You know, if he's able to get into all the stuff you've mentioned, you might want to try "staking" him. Wherever you go, whatever you do, he has to be right there with you, maybe with a toy or two. Talk to him about what you're doing, talk to him about how big he is and how you want him to grow up to be a strong, smart man, tell him that since you can't trust him he has to stay right by you ALL DAY. If you go to the bathroom, he parks his hiney right outside the door and stays there until you come out. You may have to do this for several days before you start loosening the reins a little. Yes, it's an inconvenience, but then, so is cleaning trash and food out from your entertainment center! There's more on this technique at www.raisinggodlytomatoes.com .
Put your foot down, mama. Don't let a five-year-old push your buttons...
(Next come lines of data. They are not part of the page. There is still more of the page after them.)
Lemma writeTag_truncates_witness :
  (exec (NfcService.writeTag (JInt 300) (JInt (-1)) (Some JNaN))
        ([Resolved []] ++ [Resolved []]) Scenario.connected).1.2
  = [Authenticate 0 4 0x60 NfcService.vendor_key;
     WriteBlock 0 4 [44; 255; 1; 0; 0; 0; 0; 0; 0; 0; 0; 0; 0; 0; 0; 0] 16].
Proof.
  destruct (writeTag_truncates Scenario.connected 0 [Resolved []]
              (JInt 300) (JInt (-1)) JNaN [])
    as (m & c & f & Hrun & _ & Hc & _ & Hm & _ & _ & Hf).
  - split; reflexivity.
  - constructor.
  - rewrite Hrun, (Hm eq_refl), (Hc (-1) eq_refl), (Hf eq_refl) by lia.
    reflexivity.
Defined.

(** *** Driver events and the card/UID pair *)

Section SetError.
Import NfcService.
Variables (now : Z) (err : JsVal) (s : NfcService.t).

Lemma _setError_readers : readers (_setError now err s) = readers s.
Proof. unfold _setError. destruct (negb (truthy err)); reflexivity. Qed.

Lemma _setError_currentReader :
  currentReader (_setError now err s) = currentReader s.
Proof. unfold _setError. destruct (negb (truthy err)); reflexivity. Qed.

Lemma _setError_lastUID : lastUID (_setError now err s) = lastUID s.
Proof. unfold _setError. destruct (negb (truthy err)); reflexivity. Qed.

Lemma _setError_busy : _busy (_setError now err s) = _busy s.
Proof. unfold _setError. destruct (negb (truthy err)); reflexivity. Qed.
(** * Attendance tracker: a shallow embedding of [AttendanceTracker] (new.py)

    The tracker is a Python object whose methods mutate its dictionaries in
    place and may raise.  It is embedded as a record [tracker] and a small
    state-and-exception monad [M] in which the state survives a raised
    exception, as it does in Python.

    Conventions of the embedding.
    - Python [int] is [Z].  The arithmetic of the statistics is embedded
      twice.  [get_attendance_stats] and [calculate_bunkable_classes]
      compute on exact rationals [Q], the arithmetic in which the formulas
      of the specification are written.  [Binary64.get_attendance_stats]
      and [Binary64.calculate_bunkable_classes] compute what CPython
      computes: IEEE 754 binary64 with round-to-nearest-even, the
      conversions of [int] operands, and [OverflowError] and [ValueError]
      where CPython raises them.  The two agree on every count, and
      [classes_needed] lies between the same bounds in both; they can
      differ in the value of [classes_needed], in the bunkable count and
      in the last digit of the percentage, where a rounding crosses an
      integer or a hundredth.
    - [str] is [string] (bytes; comparison by code point agrees with
      comparison of the UTF-8 bytes).
    - [dict] is [gmap], [set] is [gset]; a [defaultdict(list)] read is
      [defaultdict_get], which inserts the missing key.
    - A calendar date is its proleptic Gregorian ordinal ([date.toordinal]);
      [datetime.now().date()] is an explicit argument [today].
    - [save_data] writes the snapshot file and does not touch the object;
      it is the identity on [tracker]. *)

From Stdlib Require Import ZArith QArith Qround Lia List Bool Sorted.
From Stdlib Require Import Floats.SpecFloat.
From Stdlib Require Import String Ascii DecimalString.
From stdpp Require Import gmap strings list sorting.

Local Open Scope string_scope.
Local Open Scope list_scope.
Local Open Scope Z_scope.

(** ** Python primitives used by the tracker *)

Module Py.

(** [sub in s] for strings. *)
Fixpoint contains (sub s : string) : bool :=
  String.prefix sub s ||
  match s with
  | EmptyString => false
  | String _ s' => contains sub s'
  end.

(** [s.split(sep)] for a non-empty [sep]: [skip] counts the characters of
    a matched separator still to be dropped, [cur] is the piece being
    read, reversed. *)
Fixpoint split_go (sep : string) (skip : nat) (cur : string) (s : string)
  : list string :=
  match s with
  | EmptyString => [String.rev cur]
  | String c s' =>
      match skip with
      | S k => split_go sep k cur s'
      | O =>
          if String.prefix sep s
          then String.rev cur :: split_go sep (Nat.pred (String.length sep)) EmptyString s'
          else split_go sep O (String c cur) s'
      end
  end.

Definition split (sep s : string) : list string := split_go sep O EmptyString s.

(** [str(n)] and the [{n}] of an f-string, for an [int]. *)
Definition str (n : Z) : string := NilZero.string_of_int (Z.to_int n).

(** The white space that [int] skips around an ASCII literal: tab, line
    feed, vertical tab, form feed, carriage return and space. *)
Definition is_space (c : ascii) : bool :=
  let n := nat_of_ascii c in
  ((9 <=? n)%nat && (n <=? 13)%nat) || (n =? 32)%nat.

Fixpoint lstrip (s : string) : string :=
  match s with
  | String c s' => if is_space c then lstrip s' else s
  | EmptyString => EmptyString
  end.

Definition strip (s : string) : string :=
  String.rev (lstrip (String.rev (lstrip s))).

Definition digit (c : ascii) : option Z :=
  let n := nat_of_ascii c in
  if ((48 <=? n)%nat && (n <=? 57)%nat) then Some (Z.of_nat n - 48) else None.

(** Digits of an integer literal: a digit, then digits each optionally
    preceded by one underscore.  [acc] is the value read so far and
    [after_digit] tells whether the previous character was a digit. *)
Fixpoint digits_go (acc : Z) (after_digit : bool) (s : string) : option Z :=
  match s with
  | EmptyString => if after_digit then Some acc else None
  | String c s' =>
      match digit c with
      | Some d => digits_go (10 * acc + d) true s'
      | None =>
          if (Ascii.eqb c "_" && after_digit)%bool
          then digits_go acc false s'
          else None
      end
  end.

Fixpoint digit_count (s : string) : nat :=
  match s with
  | EmptyString => O
  | String c s' =>
      match digit c with
      | Some _ => S (digit_count s')
      | None => digit_count s'
      end
  end.

(** A literal of more than 4300 digits is refused (the default of
    [sys.set_int_max_str_digits]). *)
Definition within_digit_limit (s : string) : bool :=
  (digit_count s <=? 4300)%nat.

(** [int(s)] for a text of ASCII characters, in base ten: surrounding
    white space, an optional sign, digits with single underscores between
    them.  [None] stands for the [ValueError] of a malformed literal.  A
    text with a character outside ASCII is read as malformed here, whereas
    [int] accepts the decimal digits and the white space of other scripts:
    the tracker's own texts, the labels of the timetable form, are ASCII. *)
Definition int_of_str (s : string) : option Z :=
  let literal := strip s in
  if within_digit_limit literal then
    match literal with
    | String "-" r => Z.opp <$> digits_go 0 false r
    | String "+" r => digits_go 0 false r
    | r => digits_go 0 false r
    end
  else None.

(** Order on [(str, str)] tuples: by first component, then by second. *)
Definition tuple_leb (a b : string * string) : bool :=
  match String.compare a.1 b.1 with
  | Lt => true
  | Gt => false
  | Eq => String.leb a.2 b.2
  end.

(** [list.sort()] is a stable sort; on a total order its result does not
    depend on the algorithm, here a stable insertion sort. *)
Fixpoint insert_sorted (x : string * string) (l : list (string * string))
  : list (string * string) :=
  match l with
  | [] => [x]
  | y :: l' => if tuple_leb x y then x :: l else y :: insert_sorted x l'
  end.

Definition sort (l : list (string * string)) : list (string * string) :=
  foldr insert_sorted [] l.

(** [math.ceil] and [int] on an exact rational. *)
Definition ceil (x : Q) : Z := Qceiling x.

Definition trunc (x : Q) : Z :=
  if Qle_bool 0 x then Qfloor x else Qceiling x.

(** [round(x, 2)] on an exact rational: the nearest multiple of 1/100,
    ties to the even one. *)
Definition round_half_even (x : Q) : Z :=
  let f := Qfloor x in
  let r := (x - inject_Z f)%Q in
  match Qcompare r (1 # 2) with
  | Lt => f
  | Gt => f + 1
  | Eq => if Z.even f then f else f + 1
  end.

Definition round2 (x : Q) : Q := Qmake (round_half_even (x * 100)) 100.

End Py.

(** ** Calendar: [datetime.date] by ordinal *)

Module Calendar.

(** Year, month and day of a proleptic Gregorian ordinal (day 1 is
    0001-01-01), by the usual era / day-of-era decomposition counted from
    March 1st of year 0. *)
Definition civil (ordinal : Z) : Z * Z * Z :=
  let z := ordinal + 305 in
  let era := z / 146097 in
  let doe := z - era * 146097 in
  let yoe := (doe - doe / 1460 + doe / 36524 - doe / 146096) / 365 in
  let doy := doe - (365 * yoe + yoe / 4 - yoe / 100) in
  let mp := (5 * doy + 2) / 153 in
  let d := doy - (153 * mp + 2) / 5 + 1 in
  let m := if mp <? 10 then mp + 3 else mp - 9 in
  let y := yoe + era * 400 + (if m <=? 2 then 1 else 0) in
  (y, m, d).

(** [date.weekday()]: Monday is 0. *)
Definition weekday (ordinal : Z) : Z := (ordinal + 6) mod 7.

(** [strftime('%A')]. *)
Definition day_name (ordinal : Z) : string :=
  match weekday ordinal with
  | 0 => "Monday"
  | 1 => "Tuesday"
  | 2 => "Wednesday"
  | 3 => "Thursday"
  | 4 => "Friday"
  | 5 => "Saturday"
  | _ => "Sunday"
  end.

Definition pad (width : nat) (n : Z) : string :=
  let s := Py.str n in
  String.concat "" (replicate (width - String.length s) "0") +:+ s.

(** [strftime('%Y-%m-%d')], years of four digits. *)
Definition date_str (ordinal : Z) : string :=
  let '(y, m, d) := civil ordinal in
  pad 4 y +:+ "-" +:+ pad 2 m +:+ "-" +:+ pad 2 d.

End Calendar.

(** ** Data model *)

(** A value of [self.subjects]. *)
Record subject_info := {
  name : string;
  credits : Z;
  is_lab : bool
}.

(** An element of [self.attendance_records[subject]]. *)
Record att_record := {
  date : string;
  status : string
}.

(** A value of [self.initial_attendance]. *)
Record seed := {
  present : Z;
  absent : Z;
  yet_to_go : Z
}.

(** An element of [self.timetable[day]]: [(time, subject)]. *)
Abbreviation entry := (string * string)%type (only parsing).

(** The attributes of [AttendanceTracker].  [semester_end_date] is kept as
    the date that [strptime] reads from the stored text. *)
Record tracker := {
  subjects : gmap string subject_info;
  timetable : gmap string (list entry);
  holidays : gset string;
  attendance_records : gmap string (list att_record);
  minimum_attendance : Q;
  absence_reasons : gmap string (string * string);
  semester_end_date : Z;
  initial_attendance : gmap string seed
}.

Definition with_subjects (v : gmap string subject_info) (st : tracker) : tracker :=
  {| subjects := v; timetable := timetable st; holidays := holidays st;
     attendance_records := attendance_records st;
     minimum_attendance := minimum_attendance st;
     absence_reasons := absence_reasons st;
     semester_end_date := semester_end_date st;
     initial_attendance := initial_attendance st |}.

Definition with_timetable (v : gmap string (list entry)) (st : tracker) : tracker :=
  {| subjects := subjects st; timetable := v; holidays := holidays st;
     attendance_records := attendance_records st;
     minimum_attendance := minimum_attendance st;
     absence_reasons := absence_reasons st;
     semester_end_date := semester_end_date st;
     initial_attendance := initial_attendance st |}.

Definition with_holidays (v : gset string) (st : tracker) : tracker :=
  {| subjects := subjects st; timetable := timetable st; holidays := v;
     attendance_records := attendance_records st;
     minimum_attendance := minimum_attendance st;
     absence_reasons := absence_reasons st;
     semester_end_date := semester_end_date st;
     initial_attendance := initial_attendance st |}.

Definition with_attendance_records (v : gmap string (list att_record)) (st : tracker)
  : tracker :=
  {| subjects := subjects st; timetable := timetable st; holidays := holidays st;
     attendance_records := v;
     minimum_attendance := minimum_attendance st;
     absence_reasons := absence_reasons st;
     semester_end_date := semester_end_date st;
     initial_attendance := initial_attendance st |}.

Definition with_initial_attendance (v : gmap string seed) (st : tracker) : tracker :=
  {| subjects := subjects st; timetable := timetable st; holidays := holidays st;
     attendance_records := attendance_records st;
     minimum_attendance := minimum_attendance st;
     absence_reasons := absence_reasons st;
     semester_end_date := semester_end_date st;
     initial_attendance := v |}.

(** ** Exceptions and the method monad *)

Inductive exn :=
| ValueError (msg : string)
| IndexError
| ZeroDivisionError
| OverflowError.

(** A method body: it returns or raises, and in both cases leaves a
    tracker behind. *)
Definition M (A : Type) : Type := tracker -> (exn + A) * tracker.

Definition ret {A} (a : A) : M A := fun st => (inr a, st).

Definition raise {A} (e : exn) : M A := fun st => (inl e, st).

Definition bind {A B} (m : M A) (k : A -> M B) : M B :=
  fun st =>
    match m st with
    | (inl e, st') => (inl e, st')
    | (inr a, st') => k a st'
    end.

Definition get : M tracker := fun st => (inr st, st).

Definition modify (f : tracker -> tracker) : M unit := fun st => (inr tt, f st).

Declare Scope py_scope.
Delimit Scope py_scope with py.
Notation "'let!' x ':=' c1 'in' c2" := (bind c1 (fun x => c2))
  (at level 10, x name, c1 at level 100, c2 at level 200) : py_scope.
Notation "'do!' c1 'in' c2" := (bind c1 (fun _ => c2))
  (at level 10, c1 at level 100, c2 at level 200) : py_scope.
Local Open Scope py_scope.
(** [[f"{prefix}{template.title}" for j, template in enumerate(templates)]] *)
Fixpoint template_titles (j : nat) (templates : list (option Template))
    : outcome (list string) :=
  match templates with
  | [] => Normal []
  | t :: rest =>
      match attr_of_template title "title" t with
      | Raised e => Raised e
      | Normal title_ =>
          match template_titles (S j) rest with
          | Raised e => Raised e
          | Normal titles =>
              Normal (((if bool_decide (j = 0%nat) then "🌟 AIおすすめ: "
                        else "選択肢 " +:+ pretty j +:+ ": ") +:+ title_) :: titles)
          end
      end
  end.

(** One turn of [for i, result in enumerate(results)] (lines 492-559). The
    page elements it draws are not part of the state; the reads they need
    are kept because they can raise. *)
Definition choose_one (ui : interaction) (i : nat) (result : pyresult)
    : M session unit :=
  do image_name_ <- lift_outcome (attr_image_name result);
  do s <- get;
  let template_choices := default ∅ (ss_template_choices s) in
  do_ (if bool_decide (is_Some (template_choices !! image_name_)) then ret tt
       else
         do selected <- lift_outcome (attr_selected_template result);
         do alternatives <- lift_outcome (attr_alternative_templates result);
         set_session_value
           (set_template_choices
              (<[image_name_ := selected :: (Some <$> alternatives)]> template_choices)));
  do s <- get;
  do stored <- match ss_template_choices s with
               | Some c => ret c
               | None => raise (TypeError "'NoneType' object is not subscriptable")
               end;
  do templates <- match stored !! image_name_ with
                  | Some ts => ret ts
                  | None => raise (KeyError image_name_)
                  end;
  do titles <- lift_outcome (template_titles 0 templates);
  do s <- get;
  let user_selections := default ∅ (ss_user_selections s) in
  let default_idx := default 0 (user_selections !! image_name_) in
  let selected_idx := st_radio ui image_name_ default_idx in
  do_ set_session_value
        (set_user_selections (<[image_name_ := selected_idx]> user_selections));
  do selected_template_ <- lift_outcome (py_index templates selected_idx);
  do_ lift_outcome (attr_of_template category "category" selected_template_);
  ret tt.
D.S. answers from Flagstaff on September 14, 2006
M.,
Hey I know what your feeling. I have a 41/2 year old boy a 21/2 girl and a 6 month old. My oldest acts out as well. Alot of people told me it was a boy thing. I have found that most of the times I have problems is because he is bored. If i don't keep him busy with activities he finds something destructive to do. I am not saying
I play 24/7 but I make sure there is something new to do each time I feel he is getting restless. I put up some toys and rotate them. This hasn't worked all the time but it has cut down on the destruction! Hope this helps.